> _Your instructions_:
The line with "(** * The query", the line with "[str.upper], [str.lower], [str.strip]", and all lines between them in the material below: return these exactly, and no others.

> _Supplied records_:
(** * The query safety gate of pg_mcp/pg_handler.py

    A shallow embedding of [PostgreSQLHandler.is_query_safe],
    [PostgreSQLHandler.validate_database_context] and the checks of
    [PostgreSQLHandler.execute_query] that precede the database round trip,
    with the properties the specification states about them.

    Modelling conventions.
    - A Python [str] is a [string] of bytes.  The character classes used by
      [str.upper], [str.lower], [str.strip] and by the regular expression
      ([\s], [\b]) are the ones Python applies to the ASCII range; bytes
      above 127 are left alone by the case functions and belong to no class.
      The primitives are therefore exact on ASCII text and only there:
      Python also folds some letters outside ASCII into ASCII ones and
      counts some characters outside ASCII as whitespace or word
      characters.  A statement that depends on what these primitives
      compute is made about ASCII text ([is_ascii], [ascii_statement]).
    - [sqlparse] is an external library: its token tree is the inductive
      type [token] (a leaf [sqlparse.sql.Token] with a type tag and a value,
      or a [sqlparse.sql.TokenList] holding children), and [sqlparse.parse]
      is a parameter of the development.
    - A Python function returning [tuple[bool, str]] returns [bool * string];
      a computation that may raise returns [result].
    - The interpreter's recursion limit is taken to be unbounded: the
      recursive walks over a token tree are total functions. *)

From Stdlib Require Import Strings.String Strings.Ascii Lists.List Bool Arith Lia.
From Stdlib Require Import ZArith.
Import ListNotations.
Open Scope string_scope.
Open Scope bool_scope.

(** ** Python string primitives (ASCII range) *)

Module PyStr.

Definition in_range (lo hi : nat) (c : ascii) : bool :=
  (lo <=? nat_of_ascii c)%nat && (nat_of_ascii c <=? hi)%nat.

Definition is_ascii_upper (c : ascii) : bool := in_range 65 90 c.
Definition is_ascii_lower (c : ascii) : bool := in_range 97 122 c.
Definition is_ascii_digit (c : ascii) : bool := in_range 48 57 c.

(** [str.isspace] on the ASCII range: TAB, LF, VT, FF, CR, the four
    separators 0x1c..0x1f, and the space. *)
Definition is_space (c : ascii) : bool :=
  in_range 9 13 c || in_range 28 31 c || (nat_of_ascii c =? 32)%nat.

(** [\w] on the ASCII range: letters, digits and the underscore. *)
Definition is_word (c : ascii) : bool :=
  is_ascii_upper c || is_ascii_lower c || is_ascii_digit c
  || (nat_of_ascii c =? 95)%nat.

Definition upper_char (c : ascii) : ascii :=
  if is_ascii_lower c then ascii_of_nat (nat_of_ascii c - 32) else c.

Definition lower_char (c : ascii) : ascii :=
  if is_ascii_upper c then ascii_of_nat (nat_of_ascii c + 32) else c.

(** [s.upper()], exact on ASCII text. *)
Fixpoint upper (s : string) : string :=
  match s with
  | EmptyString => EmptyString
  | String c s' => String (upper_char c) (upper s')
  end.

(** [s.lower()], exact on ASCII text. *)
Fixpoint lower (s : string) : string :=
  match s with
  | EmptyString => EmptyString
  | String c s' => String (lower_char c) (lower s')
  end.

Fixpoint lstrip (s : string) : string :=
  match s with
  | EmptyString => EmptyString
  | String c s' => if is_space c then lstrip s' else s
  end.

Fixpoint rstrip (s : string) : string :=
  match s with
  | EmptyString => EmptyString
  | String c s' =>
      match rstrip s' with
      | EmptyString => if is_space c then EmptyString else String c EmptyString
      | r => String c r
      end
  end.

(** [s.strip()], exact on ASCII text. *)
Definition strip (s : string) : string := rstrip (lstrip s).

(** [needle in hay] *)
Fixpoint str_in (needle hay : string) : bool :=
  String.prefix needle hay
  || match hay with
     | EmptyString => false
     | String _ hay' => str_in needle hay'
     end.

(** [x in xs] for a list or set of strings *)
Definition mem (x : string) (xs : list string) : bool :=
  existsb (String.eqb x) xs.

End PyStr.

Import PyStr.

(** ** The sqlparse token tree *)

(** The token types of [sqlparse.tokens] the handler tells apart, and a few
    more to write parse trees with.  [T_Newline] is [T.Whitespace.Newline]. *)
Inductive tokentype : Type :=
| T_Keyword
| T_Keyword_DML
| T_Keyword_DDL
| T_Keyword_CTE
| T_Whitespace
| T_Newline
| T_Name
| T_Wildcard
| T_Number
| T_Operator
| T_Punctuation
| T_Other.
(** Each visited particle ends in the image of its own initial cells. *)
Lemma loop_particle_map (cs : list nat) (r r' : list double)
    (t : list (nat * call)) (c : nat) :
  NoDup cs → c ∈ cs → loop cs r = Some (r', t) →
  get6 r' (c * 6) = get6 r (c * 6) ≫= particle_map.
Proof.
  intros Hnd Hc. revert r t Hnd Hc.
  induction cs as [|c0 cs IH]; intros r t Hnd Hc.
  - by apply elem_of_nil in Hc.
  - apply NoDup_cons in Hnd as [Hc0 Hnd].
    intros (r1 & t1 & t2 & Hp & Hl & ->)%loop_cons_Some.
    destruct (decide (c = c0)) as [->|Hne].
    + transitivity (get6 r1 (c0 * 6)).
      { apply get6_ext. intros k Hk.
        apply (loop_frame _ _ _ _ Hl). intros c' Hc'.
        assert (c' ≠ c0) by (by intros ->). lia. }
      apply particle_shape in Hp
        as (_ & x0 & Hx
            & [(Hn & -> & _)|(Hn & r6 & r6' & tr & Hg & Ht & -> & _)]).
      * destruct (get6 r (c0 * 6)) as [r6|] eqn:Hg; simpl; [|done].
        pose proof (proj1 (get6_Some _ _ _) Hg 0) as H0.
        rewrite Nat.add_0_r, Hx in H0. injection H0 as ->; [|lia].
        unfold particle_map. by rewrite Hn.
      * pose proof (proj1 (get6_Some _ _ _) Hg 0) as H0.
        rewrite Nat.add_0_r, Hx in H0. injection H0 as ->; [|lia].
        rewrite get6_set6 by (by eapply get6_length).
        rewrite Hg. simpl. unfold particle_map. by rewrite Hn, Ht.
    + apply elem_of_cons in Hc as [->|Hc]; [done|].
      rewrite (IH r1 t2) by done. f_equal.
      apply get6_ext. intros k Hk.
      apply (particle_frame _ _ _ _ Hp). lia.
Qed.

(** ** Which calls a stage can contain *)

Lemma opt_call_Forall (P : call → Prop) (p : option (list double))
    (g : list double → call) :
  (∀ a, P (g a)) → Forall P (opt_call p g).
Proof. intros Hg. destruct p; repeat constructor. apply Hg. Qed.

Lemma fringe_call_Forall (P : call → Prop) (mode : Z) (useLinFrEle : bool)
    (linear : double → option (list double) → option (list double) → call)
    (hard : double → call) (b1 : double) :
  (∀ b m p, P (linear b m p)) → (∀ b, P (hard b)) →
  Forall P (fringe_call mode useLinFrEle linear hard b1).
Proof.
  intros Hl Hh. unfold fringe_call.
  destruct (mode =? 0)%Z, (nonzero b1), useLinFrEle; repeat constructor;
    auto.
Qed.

* * *

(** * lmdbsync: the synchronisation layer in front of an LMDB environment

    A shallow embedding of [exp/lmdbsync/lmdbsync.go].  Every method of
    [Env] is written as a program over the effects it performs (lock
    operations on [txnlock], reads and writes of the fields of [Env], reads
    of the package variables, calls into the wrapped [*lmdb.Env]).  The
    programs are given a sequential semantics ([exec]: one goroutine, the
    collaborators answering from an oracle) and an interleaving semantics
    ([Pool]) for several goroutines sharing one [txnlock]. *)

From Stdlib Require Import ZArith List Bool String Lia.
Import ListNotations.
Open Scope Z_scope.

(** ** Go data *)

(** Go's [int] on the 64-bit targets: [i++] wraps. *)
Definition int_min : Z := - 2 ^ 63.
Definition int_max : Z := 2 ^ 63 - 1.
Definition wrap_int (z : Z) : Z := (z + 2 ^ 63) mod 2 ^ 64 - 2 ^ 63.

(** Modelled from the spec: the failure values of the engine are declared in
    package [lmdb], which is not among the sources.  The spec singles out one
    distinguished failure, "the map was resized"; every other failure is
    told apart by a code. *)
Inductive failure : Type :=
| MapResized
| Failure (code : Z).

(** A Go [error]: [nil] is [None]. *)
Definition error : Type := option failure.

==

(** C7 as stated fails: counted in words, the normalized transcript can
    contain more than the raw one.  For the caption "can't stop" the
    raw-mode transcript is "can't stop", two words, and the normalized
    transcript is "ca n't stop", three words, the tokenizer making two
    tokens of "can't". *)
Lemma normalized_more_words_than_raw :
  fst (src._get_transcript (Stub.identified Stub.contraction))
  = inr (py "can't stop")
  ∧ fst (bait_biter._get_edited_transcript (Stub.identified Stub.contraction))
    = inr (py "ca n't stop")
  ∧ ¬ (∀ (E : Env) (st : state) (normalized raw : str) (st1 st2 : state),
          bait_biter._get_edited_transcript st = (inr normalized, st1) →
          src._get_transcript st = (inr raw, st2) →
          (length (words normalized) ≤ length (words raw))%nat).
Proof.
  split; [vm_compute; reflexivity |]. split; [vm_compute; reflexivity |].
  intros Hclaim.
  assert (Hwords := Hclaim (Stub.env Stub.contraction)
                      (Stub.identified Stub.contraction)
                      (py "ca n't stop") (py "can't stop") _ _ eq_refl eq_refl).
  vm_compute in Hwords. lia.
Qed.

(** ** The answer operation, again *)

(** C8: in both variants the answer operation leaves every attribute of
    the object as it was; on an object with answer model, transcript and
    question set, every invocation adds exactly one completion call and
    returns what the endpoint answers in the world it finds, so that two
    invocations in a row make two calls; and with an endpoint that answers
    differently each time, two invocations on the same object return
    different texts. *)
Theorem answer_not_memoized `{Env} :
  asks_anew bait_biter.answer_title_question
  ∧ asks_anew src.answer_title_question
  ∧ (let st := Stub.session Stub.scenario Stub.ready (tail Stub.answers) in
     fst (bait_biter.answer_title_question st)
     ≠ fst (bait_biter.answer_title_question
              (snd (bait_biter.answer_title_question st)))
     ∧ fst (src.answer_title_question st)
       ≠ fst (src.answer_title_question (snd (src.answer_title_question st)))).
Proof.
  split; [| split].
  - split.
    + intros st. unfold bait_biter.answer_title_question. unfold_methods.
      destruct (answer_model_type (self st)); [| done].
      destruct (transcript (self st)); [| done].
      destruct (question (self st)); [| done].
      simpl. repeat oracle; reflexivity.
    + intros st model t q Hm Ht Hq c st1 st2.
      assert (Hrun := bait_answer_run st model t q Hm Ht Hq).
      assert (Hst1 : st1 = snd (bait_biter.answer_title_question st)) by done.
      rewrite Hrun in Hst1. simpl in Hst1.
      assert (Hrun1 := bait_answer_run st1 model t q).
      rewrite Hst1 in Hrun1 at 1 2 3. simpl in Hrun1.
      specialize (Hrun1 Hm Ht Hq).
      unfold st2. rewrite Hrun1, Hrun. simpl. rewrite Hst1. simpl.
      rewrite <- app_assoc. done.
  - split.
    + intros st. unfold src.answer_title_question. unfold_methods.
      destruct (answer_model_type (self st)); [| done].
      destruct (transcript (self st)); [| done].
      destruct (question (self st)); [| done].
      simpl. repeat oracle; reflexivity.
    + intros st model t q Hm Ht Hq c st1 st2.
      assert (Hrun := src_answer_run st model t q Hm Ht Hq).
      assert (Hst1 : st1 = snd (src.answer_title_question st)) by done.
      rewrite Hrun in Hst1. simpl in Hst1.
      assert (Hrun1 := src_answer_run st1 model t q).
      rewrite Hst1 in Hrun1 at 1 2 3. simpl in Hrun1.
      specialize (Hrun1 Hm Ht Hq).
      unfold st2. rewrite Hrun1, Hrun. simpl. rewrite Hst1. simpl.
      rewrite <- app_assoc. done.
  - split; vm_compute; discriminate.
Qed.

> _Result_:
(** * The query safety gate of pg_mcp/pg_handler.py

    A shallow embedding of [PostgreSQLHandler.is_query_safe],
    [PostgreSQLHandler.validate_database_context] and the checks of
    [PostgreSQLHandler.execute_query] that precede the database round trip,
    with the properties the specification states about them.

    Modelling conventions.
    - A Python [str] is a [string] of bytes.  The character classes used by
      [str.upper], [str.lower], [str.strip] and by the regular expression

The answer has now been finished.